(** ** [main] *)

(** [CompanyClassifier(data_path, openai_key)] *)
Definition CompanyClassifier_init (data_path openai_key : string)
  : Py CompanyClassifier :=
  (frame <- lift (read_csv data_path) ;;
   fun w =>
     (Ok {| df := frame; current_year := now_year |},
      {| stdout := stdout w; api_calls := api_calls w;
         api_key := Some openai_key; files := files w |}))%py.

(** [results.to_csv(path, index=False)], for a path that can be written. *)
Definition to_csv (results : list row) (path : string) : Py unit :=
  fun w =>
    (Ok tt, {| stdout := stdout w; api_calls := api_calls w;
               api_key := api_key w; files := files w ++ [(path, results)] |}).

Definition is_yes (c : cell) : bool :=
  match c with
  | CStr s => String.eqb s "Yes"
  | CInt _ => false
  end.

(** [results[results['Interesting'] == 'Yes']]; a frame built from no
    row has no column, and indexing it raises KeyError. *)
Definition interesting_rows (results : list row) : result (list row) :=
  match results with
  | [] => Raise (KeyError "Interesting")
  | _ =>
      Ok (filter (fun r => match dict_lookup r "Interesting" with
                           | Some c => is_yes c
                           | None => false
                           end) results)
  end.

(** [(interesting/total)*100] formatted with [:.1f] and followed by [%]. *)
Definition percentage_interesting (interesting total : Z) : string :=
  format_1f (B64.mul (B64.div (B64.of_Z interesting) (B64.of_Z total)) (B64.of_Z 100))
  ++ "%".

Fixpoint print_companies (companies : list row) : Py unit :=
  match companies with
  | [] => ret tt
  | company :: rest =>
      (name <- lift (row_get company "Company Name") ;;
       ind <- lift (row_get company "Industry") ;;
       print (nl ++ "- " ++ cell_str name ++ " (" ++ cell_str ind ++ ")") ;;
       gp <- lift (row_get company "Growth Potential") ;;
       print ("  Growth Potential: " ++ cell_str gp ++ "/10") ;;
       rl <- lift (row_get company "Risk Level") ;;
       print ("  Risk Level: " ++ cell_str rl ++ "/10") ;;
       ks <- lift (row_get company "Key Strengths") ;;
       print ("  Key Strengths: " ++ cell_str ks) ;;
       ca <- lift (row_get company "Competitive Advantage") ;;
       print ("  Competitive Advantage: " ++ cell_str ca) ;;
       print_companies rest)%py
  end.

(** The summary [main] prints once the results are there. *)
Definition print_summary (results : list row) : Py unit :=
  (let total := Z.of_nat (List.length results) in
   yes <- lift (interesting_rows results) ;;
   let interesting := Z.of_nat (List.length yes) in
   print (nl ++ "Classification Results:") ;;
   print ("Total companies analyzed: " ++ str_of_int total) ;;
   print ("Interesting companies: " ++ str_of_int interesting) ;;
   print ("Percentage interesting: " ++ percentage_interesting interesting total) ;;
   print (nl ++ "Interesting Companies:") ;;
   interesting_companies <- lift (interesting_rows results) ;;
   print_companies interesting_companies)%py.

Definition main : Py unit :=
  match getenv "OPENAI_API_KEY" with
  | None | Some EmptyString =>
      raise (ValueError "Please set OPENAI_API_KEY environment variable")
  | Some openai_key =>
      (classifier <- CompanyClassifier_init "data/data.csv" openai_key ;;
       results <- classify_companies classifier ;;
       to_csv results "classified_companies_detailed.csv" ;;
       print_summary results)%py
  end.
End Classifier.

(** ** Scaling a rate by a power of two *)

Module Scaling.
(** The double [2^k], for [-1022 <= k <= 1023]. *)
Definition pow2 (k : Z) : B64.float := S754_finite false 4503599627370496 (k - 52).

(** [x] with its exponent moved by [k]. *)
Definition shift_exponent (k : Z) (x : B64.float) : B64.float :=
  match x with
  | S754_finite s m e => S754_finite s m (e + k)
  | _ => x
  end.

(** The rates that [2^k] scales without rounding, with room for the
    halving and the doubling of [has_stable_growth]: zero of either sign,
    and the normal doubles (a mantissa of 53 bits) that lie, as their
    product by [2^k] does, in absolute value in [[2^-1020, 2^1023)]. *)
Definition scalable (k : Z) (x : B64.float) : bool :=
  match x with
  | S754_zero _ => true
  | S754_finite _ m e =>
      (2 ^ 52 <=? Zpos m) && (Zpos m <? 2 ^ 53) &&
      (-1072 <=? e) && (e <=? 970) && (-1072 <=? e + k) && (e + k <=? 970)
  | _ => false
  end.
End Scaling.

(** ** Reference definitions, following the specification's words *)

Module Spec.
Definition fmax (x y : B64.float) : B64.float := if B64.ltb x y then y else x.
Definition fmin (x y : B64.float) : B64.float := if B64.ltb y x then y else x.
Definition positive_rate (x : B64.float) : bool := B64.ltb (B64.of_Z 0) x.

(** Section 4.1: with an undefined 2-year rate, stable iff
    1-year > 6-month > 0; otherwise annualize (2-year / 2, 1-year,
    6-month * 2) and require the three rates strictly positive and
    max / min strictly below 3. *)
Definition stable_growth (rate_2y rate_1y rate_6m : B64.float) : bool :=
  if B64.is_nan rate_2y then
    B64.ltb rate_6m rate_1y && B64.ltb (B64.of_Z 0) rate_6m
  else
    let a2 := B64.div rate_2y (B64.of_Z 2) in
    let a1 := rate_1y in
    let a6 := B64.mul rate_6m (B64.of_Z 2) in
    positive_rate a2 && positive_rate a1 && positive_rate a6 &&
    B64.ltb (B64.div (fmax (fmax a2 a1) a6) (fmin (fmin a2 a1) a6)) (B64.of_Z 3).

□ □ □ □

- [Your objective]
The expected answer is an exact copy of the lines above, beginning at the line with "s => String.eqb" and ending at the line with "end) results)", with both ends in.

- [Finished exercise]
  | CStr s => String.eqb s "Yes"
  | CInt _ => false
  end.

(** [results[results['Interesting'] == 'Yes']]; a frame built from no
    row has no column, and indexing it raises KeyError. *)
Definition interesting_rows (results : list row) : result (list row) :=
  match results with
  | [] => Raise (KeyError "Interesting")
  | _ =>
      Ok (filter (fun r => match dict_lookup r "Interesting" with
                           | Some c => is_yes c
                           | None => false
                           end) results)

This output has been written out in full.